#### Work to complete:
Scan the data. Collect each line that contains the word "fails".

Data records

= = = =

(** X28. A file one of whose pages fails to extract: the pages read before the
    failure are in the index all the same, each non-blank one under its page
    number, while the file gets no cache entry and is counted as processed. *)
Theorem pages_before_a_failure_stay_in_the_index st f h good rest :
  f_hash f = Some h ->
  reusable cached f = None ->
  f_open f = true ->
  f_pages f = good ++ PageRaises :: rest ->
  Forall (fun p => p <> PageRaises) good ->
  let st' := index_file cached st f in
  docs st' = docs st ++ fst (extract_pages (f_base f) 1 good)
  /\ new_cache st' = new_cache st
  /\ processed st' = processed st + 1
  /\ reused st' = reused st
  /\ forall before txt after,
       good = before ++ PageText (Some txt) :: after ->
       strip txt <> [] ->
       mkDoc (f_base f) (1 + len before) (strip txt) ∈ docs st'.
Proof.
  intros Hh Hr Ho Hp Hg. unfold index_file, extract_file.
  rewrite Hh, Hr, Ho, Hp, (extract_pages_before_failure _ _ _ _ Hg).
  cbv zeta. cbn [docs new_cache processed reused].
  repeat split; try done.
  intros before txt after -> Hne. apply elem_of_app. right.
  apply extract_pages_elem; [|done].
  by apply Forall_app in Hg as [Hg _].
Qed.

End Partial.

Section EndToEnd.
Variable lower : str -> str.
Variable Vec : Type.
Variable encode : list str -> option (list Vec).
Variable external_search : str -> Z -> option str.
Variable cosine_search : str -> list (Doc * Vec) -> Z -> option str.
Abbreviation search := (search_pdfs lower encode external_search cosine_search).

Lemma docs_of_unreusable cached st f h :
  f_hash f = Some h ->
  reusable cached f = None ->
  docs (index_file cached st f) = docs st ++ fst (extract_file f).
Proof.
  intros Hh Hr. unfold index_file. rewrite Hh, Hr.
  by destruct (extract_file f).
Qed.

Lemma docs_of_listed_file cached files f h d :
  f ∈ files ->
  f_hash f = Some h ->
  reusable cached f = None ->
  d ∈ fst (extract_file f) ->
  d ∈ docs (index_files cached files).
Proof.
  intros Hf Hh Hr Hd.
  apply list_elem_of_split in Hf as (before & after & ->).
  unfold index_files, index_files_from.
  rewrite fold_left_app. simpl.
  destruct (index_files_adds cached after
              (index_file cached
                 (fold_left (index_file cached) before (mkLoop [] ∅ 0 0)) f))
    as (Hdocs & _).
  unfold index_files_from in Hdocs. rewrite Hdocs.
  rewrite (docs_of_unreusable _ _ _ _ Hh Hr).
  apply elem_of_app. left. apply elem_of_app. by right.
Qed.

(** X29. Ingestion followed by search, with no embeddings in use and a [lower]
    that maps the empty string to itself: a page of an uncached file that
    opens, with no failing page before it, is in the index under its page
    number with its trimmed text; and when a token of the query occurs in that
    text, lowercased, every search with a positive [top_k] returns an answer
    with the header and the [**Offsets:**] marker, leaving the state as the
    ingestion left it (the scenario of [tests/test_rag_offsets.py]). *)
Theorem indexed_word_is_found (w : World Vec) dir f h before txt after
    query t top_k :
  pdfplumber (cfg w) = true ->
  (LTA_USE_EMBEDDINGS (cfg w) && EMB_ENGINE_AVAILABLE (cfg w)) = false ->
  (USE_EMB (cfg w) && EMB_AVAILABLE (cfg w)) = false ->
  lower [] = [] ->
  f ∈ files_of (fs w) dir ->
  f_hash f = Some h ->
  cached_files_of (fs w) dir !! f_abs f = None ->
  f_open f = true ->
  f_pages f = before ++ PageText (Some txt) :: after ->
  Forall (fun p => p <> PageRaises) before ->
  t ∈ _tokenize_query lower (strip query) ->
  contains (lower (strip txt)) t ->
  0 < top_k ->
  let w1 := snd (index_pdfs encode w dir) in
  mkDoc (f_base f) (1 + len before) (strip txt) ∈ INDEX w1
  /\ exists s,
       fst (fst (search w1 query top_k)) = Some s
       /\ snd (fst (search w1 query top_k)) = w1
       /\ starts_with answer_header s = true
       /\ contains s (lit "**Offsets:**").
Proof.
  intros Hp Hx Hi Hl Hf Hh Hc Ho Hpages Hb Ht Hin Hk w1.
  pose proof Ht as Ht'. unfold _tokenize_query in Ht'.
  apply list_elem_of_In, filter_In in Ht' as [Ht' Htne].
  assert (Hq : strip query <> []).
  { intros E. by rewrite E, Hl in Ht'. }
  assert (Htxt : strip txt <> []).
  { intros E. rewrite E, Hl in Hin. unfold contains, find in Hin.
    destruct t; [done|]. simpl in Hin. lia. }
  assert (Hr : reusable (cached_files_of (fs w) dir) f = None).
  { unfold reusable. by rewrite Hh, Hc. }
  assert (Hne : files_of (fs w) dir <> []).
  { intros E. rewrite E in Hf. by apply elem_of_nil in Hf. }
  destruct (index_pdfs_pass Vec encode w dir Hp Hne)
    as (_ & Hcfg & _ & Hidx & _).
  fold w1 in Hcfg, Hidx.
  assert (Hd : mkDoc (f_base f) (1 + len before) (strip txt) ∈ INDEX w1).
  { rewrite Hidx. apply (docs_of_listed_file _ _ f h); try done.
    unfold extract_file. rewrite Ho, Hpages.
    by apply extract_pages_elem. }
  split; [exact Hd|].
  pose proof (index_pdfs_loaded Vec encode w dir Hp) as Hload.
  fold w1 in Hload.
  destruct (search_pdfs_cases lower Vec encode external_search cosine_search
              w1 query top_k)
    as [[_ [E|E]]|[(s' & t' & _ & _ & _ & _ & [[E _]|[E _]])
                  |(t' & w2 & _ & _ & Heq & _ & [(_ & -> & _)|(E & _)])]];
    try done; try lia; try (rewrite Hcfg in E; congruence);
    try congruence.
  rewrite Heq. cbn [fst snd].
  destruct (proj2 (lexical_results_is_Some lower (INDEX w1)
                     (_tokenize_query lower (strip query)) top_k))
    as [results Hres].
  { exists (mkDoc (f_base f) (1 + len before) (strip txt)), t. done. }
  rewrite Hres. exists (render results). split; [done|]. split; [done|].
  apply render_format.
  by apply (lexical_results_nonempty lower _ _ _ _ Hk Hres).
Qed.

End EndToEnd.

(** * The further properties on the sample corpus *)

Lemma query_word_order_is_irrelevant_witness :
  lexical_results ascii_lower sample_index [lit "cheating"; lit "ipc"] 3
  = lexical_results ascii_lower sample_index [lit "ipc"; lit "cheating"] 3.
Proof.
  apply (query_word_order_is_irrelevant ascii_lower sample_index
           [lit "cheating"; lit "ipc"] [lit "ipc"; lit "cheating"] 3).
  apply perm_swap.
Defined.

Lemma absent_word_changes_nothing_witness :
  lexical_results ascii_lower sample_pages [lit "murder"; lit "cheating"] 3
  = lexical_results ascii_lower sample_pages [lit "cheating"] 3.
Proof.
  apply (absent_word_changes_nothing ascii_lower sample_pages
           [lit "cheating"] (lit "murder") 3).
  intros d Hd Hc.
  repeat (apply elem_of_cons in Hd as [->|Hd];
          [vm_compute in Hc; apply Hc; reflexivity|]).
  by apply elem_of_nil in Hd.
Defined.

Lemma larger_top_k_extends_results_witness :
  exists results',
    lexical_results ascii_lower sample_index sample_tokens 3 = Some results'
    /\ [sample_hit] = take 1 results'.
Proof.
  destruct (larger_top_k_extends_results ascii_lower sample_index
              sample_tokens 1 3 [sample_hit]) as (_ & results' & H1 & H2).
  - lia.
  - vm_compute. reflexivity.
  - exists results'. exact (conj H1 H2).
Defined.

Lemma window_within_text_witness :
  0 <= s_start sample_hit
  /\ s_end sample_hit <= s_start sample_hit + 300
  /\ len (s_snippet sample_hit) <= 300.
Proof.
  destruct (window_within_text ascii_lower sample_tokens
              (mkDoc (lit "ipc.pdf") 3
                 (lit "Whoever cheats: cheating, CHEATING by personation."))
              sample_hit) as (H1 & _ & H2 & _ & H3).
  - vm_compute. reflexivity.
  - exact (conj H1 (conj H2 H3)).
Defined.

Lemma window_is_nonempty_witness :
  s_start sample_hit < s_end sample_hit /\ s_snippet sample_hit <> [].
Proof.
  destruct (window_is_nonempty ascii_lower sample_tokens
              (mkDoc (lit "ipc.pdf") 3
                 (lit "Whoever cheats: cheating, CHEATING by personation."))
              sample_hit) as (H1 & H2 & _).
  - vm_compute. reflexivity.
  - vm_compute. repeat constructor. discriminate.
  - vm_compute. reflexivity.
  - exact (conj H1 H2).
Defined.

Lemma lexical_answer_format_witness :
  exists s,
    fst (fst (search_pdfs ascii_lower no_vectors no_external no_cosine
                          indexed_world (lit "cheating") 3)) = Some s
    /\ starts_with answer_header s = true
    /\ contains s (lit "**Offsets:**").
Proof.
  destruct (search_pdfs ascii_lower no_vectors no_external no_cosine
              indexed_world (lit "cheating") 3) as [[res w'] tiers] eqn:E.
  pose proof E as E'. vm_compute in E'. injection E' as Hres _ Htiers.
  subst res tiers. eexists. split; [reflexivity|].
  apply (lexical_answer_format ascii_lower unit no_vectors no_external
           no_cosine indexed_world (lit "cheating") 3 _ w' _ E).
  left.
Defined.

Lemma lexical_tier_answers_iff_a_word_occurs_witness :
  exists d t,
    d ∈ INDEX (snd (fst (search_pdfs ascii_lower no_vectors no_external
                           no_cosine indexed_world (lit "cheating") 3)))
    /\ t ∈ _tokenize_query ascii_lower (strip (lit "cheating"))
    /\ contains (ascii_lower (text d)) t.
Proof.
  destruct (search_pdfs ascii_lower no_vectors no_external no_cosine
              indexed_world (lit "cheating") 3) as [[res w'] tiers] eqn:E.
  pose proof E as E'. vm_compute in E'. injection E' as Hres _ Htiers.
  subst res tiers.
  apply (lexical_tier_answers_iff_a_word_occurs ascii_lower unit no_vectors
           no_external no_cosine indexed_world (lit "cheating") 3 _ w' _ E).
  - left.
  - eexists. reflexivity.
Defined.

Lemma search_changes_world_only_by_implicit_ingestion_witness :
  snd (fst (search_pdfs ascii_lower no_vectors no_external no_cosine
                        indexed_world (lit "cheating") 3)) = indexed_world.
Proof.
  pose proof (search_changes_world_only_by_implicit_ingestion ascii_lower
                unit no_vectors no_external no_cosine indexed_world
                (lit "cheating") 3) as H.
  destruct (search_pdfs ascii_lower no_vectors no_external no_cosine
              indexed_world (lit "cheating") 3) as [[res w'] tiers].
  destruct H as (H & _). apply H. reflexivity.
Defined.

= = = =

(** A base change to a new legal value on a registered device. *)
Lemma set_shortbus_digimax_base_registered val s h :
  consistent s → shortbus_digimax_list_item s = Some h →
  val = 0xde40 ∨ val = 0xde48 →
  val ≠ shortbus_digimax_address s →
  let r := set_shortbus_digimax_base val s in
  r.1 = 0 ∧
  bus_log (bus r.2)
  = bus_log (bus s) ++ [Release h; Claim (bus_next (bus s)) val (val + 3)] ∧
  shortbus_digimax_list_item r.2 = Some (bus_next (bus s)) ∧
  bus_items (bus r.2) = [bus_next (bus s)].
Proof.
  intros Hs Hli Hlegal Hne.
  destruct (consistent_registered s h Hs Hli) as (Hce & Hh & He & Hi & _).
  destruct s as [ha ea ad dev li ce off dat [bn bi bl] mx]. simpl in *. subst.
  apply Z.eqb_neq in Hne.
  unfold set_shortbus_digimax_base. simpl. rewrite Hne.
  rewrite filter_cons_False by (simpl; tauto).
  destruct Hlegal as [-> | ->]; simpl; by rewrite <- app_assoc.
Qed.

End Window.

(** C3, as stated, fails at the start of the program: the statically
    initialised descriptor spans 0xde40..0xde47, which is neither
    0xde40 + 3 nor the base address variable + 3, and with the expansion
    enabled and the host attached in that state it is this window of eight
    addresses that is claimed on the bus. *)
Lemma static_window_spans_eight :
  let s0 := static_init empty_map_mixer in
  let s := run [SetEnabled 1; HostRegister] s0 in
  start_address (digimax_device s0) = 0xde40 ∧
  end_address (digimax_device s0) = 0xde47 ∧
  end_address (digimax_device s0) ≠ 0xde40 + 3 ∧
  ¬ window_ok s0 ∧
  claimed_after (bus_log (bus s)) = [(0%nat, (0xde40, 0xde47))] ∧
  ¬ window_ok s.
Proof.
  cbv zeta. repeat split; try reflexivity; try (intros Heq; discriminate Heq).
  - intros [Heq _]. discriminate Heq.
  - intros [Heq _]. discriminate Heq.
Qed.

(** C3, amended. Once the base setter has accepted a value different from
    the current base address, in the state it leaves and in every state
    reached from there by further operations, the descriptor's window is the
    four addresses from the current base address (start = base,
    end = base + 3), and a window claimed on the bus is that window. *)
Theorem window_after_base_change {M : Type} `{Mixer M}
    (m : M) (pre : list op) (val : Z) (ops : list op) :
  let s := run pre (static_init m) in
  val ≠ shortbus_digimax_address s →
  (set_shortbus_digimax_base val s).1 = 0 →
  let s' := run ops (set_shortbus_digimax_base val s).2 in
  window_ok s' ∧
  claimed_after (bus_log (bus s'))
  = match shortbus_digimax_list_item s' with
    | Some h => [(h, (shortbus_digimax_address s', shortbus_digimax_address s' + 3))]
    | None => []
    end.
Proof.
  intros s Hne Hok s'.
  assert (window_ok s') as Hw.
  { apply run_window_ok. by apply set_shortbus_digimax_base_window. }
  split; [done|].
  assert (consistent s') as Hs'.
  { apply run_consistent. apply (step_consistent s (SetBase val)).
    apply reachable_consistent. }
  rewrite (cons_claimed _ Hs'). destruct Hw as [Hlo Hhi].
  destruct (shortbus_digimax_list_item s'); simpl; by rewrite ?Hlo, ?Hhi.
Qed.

= = = =

#### Answer to this task:
(** X28. A file one of whose pages fails to extract: the pages read before the
(** C3, as stated, fails at the start of the program: the statically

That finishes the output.